Champaign Aviation Museum of Ohio volunteers are piecing together various plane parts to bring back to life a vintage aircraft from the World War II era. A piece was found under the porch of an elderly woman in the next town. Another part was bought from a bar owner who had it hanging in Colorado. Another piece was used as a prop in a TV show way back 1960. The tail section was from a wreck site in Alaska.
The dozens of volunteers are piecing together the parts like a jigsaw puzzle at a small Ohio museum. Once the project is complete, a new and airworthy model of one of the world’s most famous military planes, the World War II bomber B-17.
The volunteers are working on a vintage plane based on a collection of 28,000 original Boeing Co. blueprints which the Smithsonian Institution provided generously. And they are making history.
a teacher at a local vocational school on aviation asks his students to help in the building of the Flying Fortress. The incomplete plane can be viewed by visitors when the museum is open.
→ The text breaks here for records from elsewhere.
(** * The DNS server browser of avahi-core (browse-dns-server.c)

    A shallow embedding of the DNS server discovery pipeline: the SRV record
    watch handler, the host name resolution handler, construction and
    destruction of an [AvahiDNSServerBrowser], together with the invariants
    the module maintains.

    Heap objects live in finite maps from addresses to structs; a pointer
    that may be NULL is an [option]; reading or releasing an object that is
    not (or no longer) allocated is a [fault].  The public callback is client
    code: it is recorded in a trace and may either return or destroy the
    browser it was handed. *)

From Stdlib Require Import ZArith String List Lia.
From stdpp Require Import base option list gmap strings.

Local Open Scope Z_scope.

(** ** Data model *)

(** Heap addresses. *)
Abbreviation ptr := nat (only parsing).

(** [AvahiIfIndex] and [AvahiProtocol] are C integers. *)
Abbreviation AvahiIfIndex := Z (only parsing).
Abbreviation AvahiProtocol := Z (only parsing).

Inductive AvahiBrowserEvent := AVAHI_BROWSER_NEW | AVAHI_BROWSER_REMOVE.
Inductive AvahiResolverEvent := AVAHI_RESOLVER_FOUND | AVAHI_RESOLVER_TIMEOUT.
Inductive AvahiDNSServerType := AVAHI_DNS_SERVER_RESOLVE | AVAHI_DNS_SERVER_UPDATE.

(** Error codes stored by [avahi_server_set_errno]. *)
Inductive AvahiError :=
  | AVAHI_OK
  | AVAHI_ERR_INVALID_DOMAIN_NAME
  | AVAHI_ERR_NO_MEMORY
  | AVAHI_ERR_OTHER (code : Z).

(** DNS class and type numbers of the query key. *)
Definition AVAHI_DNS_CLASS_IN : Z := 1.
Definition AVAHI_DNS_TYPE_SRV : Z := 33.

#[global] Instance AvahiBrowserEvent_eq_dec : EqDecision AvahiBrowserEvent.
Proof. solve_decision. Defined.
#[global] Instance AvahiResolverEvent_eq_dec : EqDecision AvahiResolverEvent.
Proof. solve_decision. Defined.
#[global] Instance AvahiDNSServerType_eq_dec : EqDecision AvahiDNSServerType.
Proof. solve_decision. Defined.

Record AvahiAddress := mkAddress {
  family : AvahiProtocol;
  addr_data : list Z
}.

Record AvahiKey := mkKey {
  key_name : string;
  key_class : Z;
  key_type : Z
}.

(** [data.srv] of a record. *)
Record AvahiSrvData := mkSrv {
  priority : Z;
  weight : Z;
  port : Z;
  name : string
}.

Record AvahiRecord := mkRecord {
  key : AvahiKey;
  ttl : Z;
  srv : AvahiSrvData
}.

#[global] Instance AvahiAddress_eq_dec : EqDecision AvahiAddress.
Proof. solve_decision. Defined.
#[global] Instance AvahiKey_eq_dec : EqDecision AvahiKey.
Proof. solve_decision. Defined.
#[global] Instance AvahiSrvData_eq_dec : EqDecision AvahiSrvData.
Proof. solve_decision. Defined.
#[global] Instance AvahiRecord_eq_dec : EqDecision AvahiRecord.
Proof. solve_decision. Defined.

(** Modelled from the spec: [avahi_record_equal_no_ttl] lives in rr.c, which
    is not part of the sources at hand.  Record equality ignores the record's
    time-to-live field; only the key and the rdata matter. *)
Definition avahi_record_equal_no_ttl (a b : AvahiRecord) : bool :=
  bool_decide (key a = key b) && bool_decide (srv a = srv b).

(** The arguments of one invocation of the public callback.  [pe_address] is
    the content of the [AvahiAddress] the callback's pointer refers to; [None]
    stands for storage that was never written since its allocation. *)
Record PublicEvent := mkPublicEvent {
  pe_browser : ptr;
  pe_interface : AvahiIfIndex;
  pe_protocol : AvahiProtocol;
  pe_event : AvahiBrowserEvent;
  pe_host_name : string;
  pe_address : option AvahiAddress;
  pe_port : Z;
  pe_userdata : Z
}.

(** What the client does inside its callback, as far as this module can
    observe it: return, or call [avahi_dns_server_browser_free] on the
    browser it was handed. *)
Inductive CallbackAction := CbReturn | CbFreeBrowser.

Abbreviation AvahiDNSServerBrowserCallback := (PublicEvent -> CallbackAction) (only parsing).

(** [struct AvahiDNSServerInfo]; the intrusive list links are kept in the
    owning browser's [info] list. *)
Record AvahiDNSServerInfo := mkInfo {
  browser : ptr;
  interface : AvahiIfIndex;
  protocol : AvahiProtocol;
  srv_record : AvahiRecord;
  host_name_resolver : option ptr;
  address : option AvahiAddress
}.

(** [struct AvahiDNSServerBrowser]; [info] is the linked list headed at
    [b->info], as the list of the addresses of its nodes, and [n_info] the
    [unsigned] counter.  The [server] field is left out: there is one server,
    the state itself. *)
Record AvahiDNSServerBrowser := mkBrowser {
  domain_name : string;
  record_browser : option ptr;
  callback : AvahiDNSServerBrowserCallback;
  userdata : Z;
  aprotocol : AvahiProtocol;
  n_info : Z;
  info : list ptr
}.

(** What the record watch subsystem remembers of a subscription. *)
Record AvahiRecordBrowser := mkRecordBrowser {
  rb_interface : AvahiIfIndex;
  rb_protocol : AvahiProtocol;
  rb_key : AvahiKey;
  rb_userdata : ptr
}.

(** What the resolver subsystem remembers of a host name resolution. *)
Record AvahiHostNameResolver := mkHostNameResolver {
  hr_interface : AvahiIfIndex;
  hr_protocol : AvahiProtocol;
  hr_host_name : string;
  hr_aprotocol : AvahiProtocol;
  hr_userdata : ptr
}.

(** The server: its error code and browser registry, the heap cells of this
    module's structs, the live subscriptions of the two subsystems the module
    consumes, the next unused address, and the trace of public callback
    invocations (most recent first). *)
Record AvahiServer := mkServer {
  error : AvahiError;
  dns_server_browsers : list ptr;
  browsers : gmap nat AvahiDNSServerBrowser;
  infos : gmap nat AvahiDNSServerInfo;
  record_browsers : gmap nat AvahiRecordBrowser;
  host_name_resolvers : gmap nat AvahiHostNameResolver;
  brk : ptr;
  trace : list PublicEvent
}.

(** ** Faults and the state monad *)

Inductive fault :=
  | UseAfterFree (p : ptr)
  | InvalidFree (p : ptr)
  | NullPointer
  | AssertionFailed
  | OutOfFuel.

Inductive result (A : Type) :=
  | Ok (a : A) (s : AvahiServer)
  | Fault (f : fault).
Arguments Ok {A} a s.
Arguments Fault {A} f.

Definition M (A : Type) : Type := AvahiServer -> result A.

Definition ret {A} (a : A) : M A := fun s => Ok a s.
Definition bind {A B} (c : M A) (k : A -> M B) : M B :=
  fun s => match c s with
           | Ok a s' => k a s'
           | Fault f => Fault f
           end.
Definition raise {A} (f : fault) : M A := fun _ => Fault f.
Definition get : M AvahiServer := fun s => Ok s s.
Definition modify (f : AvahiServer -> AvahiServer) : M unit := fun s => Ok tt (f s).

Declare Scope m_scope.
Delimit Scope m_scope with M.
Notation "x <- c ;; k" := (bind c (fun x => k))
  (at level 100, c at next level, right associativity) : m_scope.
Notation "c ;;; k" := (bind c (fun _ => k))
  (at level 100, right associativity) : m_scope.
Local Open Scope m_scope.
The first five pieces were from five different sources. The other parts needed and cannot be found or restored had to be made from scratch. Randy Kemp, 56 years old, serves as the project manager who oversees the fabrication of new pieces. He also takes charge of around 100 volunteers who come and go. Some even come from as far as England to volunteer for the ambitious project.
Shiffer further said that the project will cost millions. Donations and fundraisers have contributed to the completion of the plane. The museum also plans to hold a benefit dinner in April at the museum. Amanda Wright Lane, a great grandniece of Orville and Wilbur Wright will be expected to appear in the dinner to give a talk.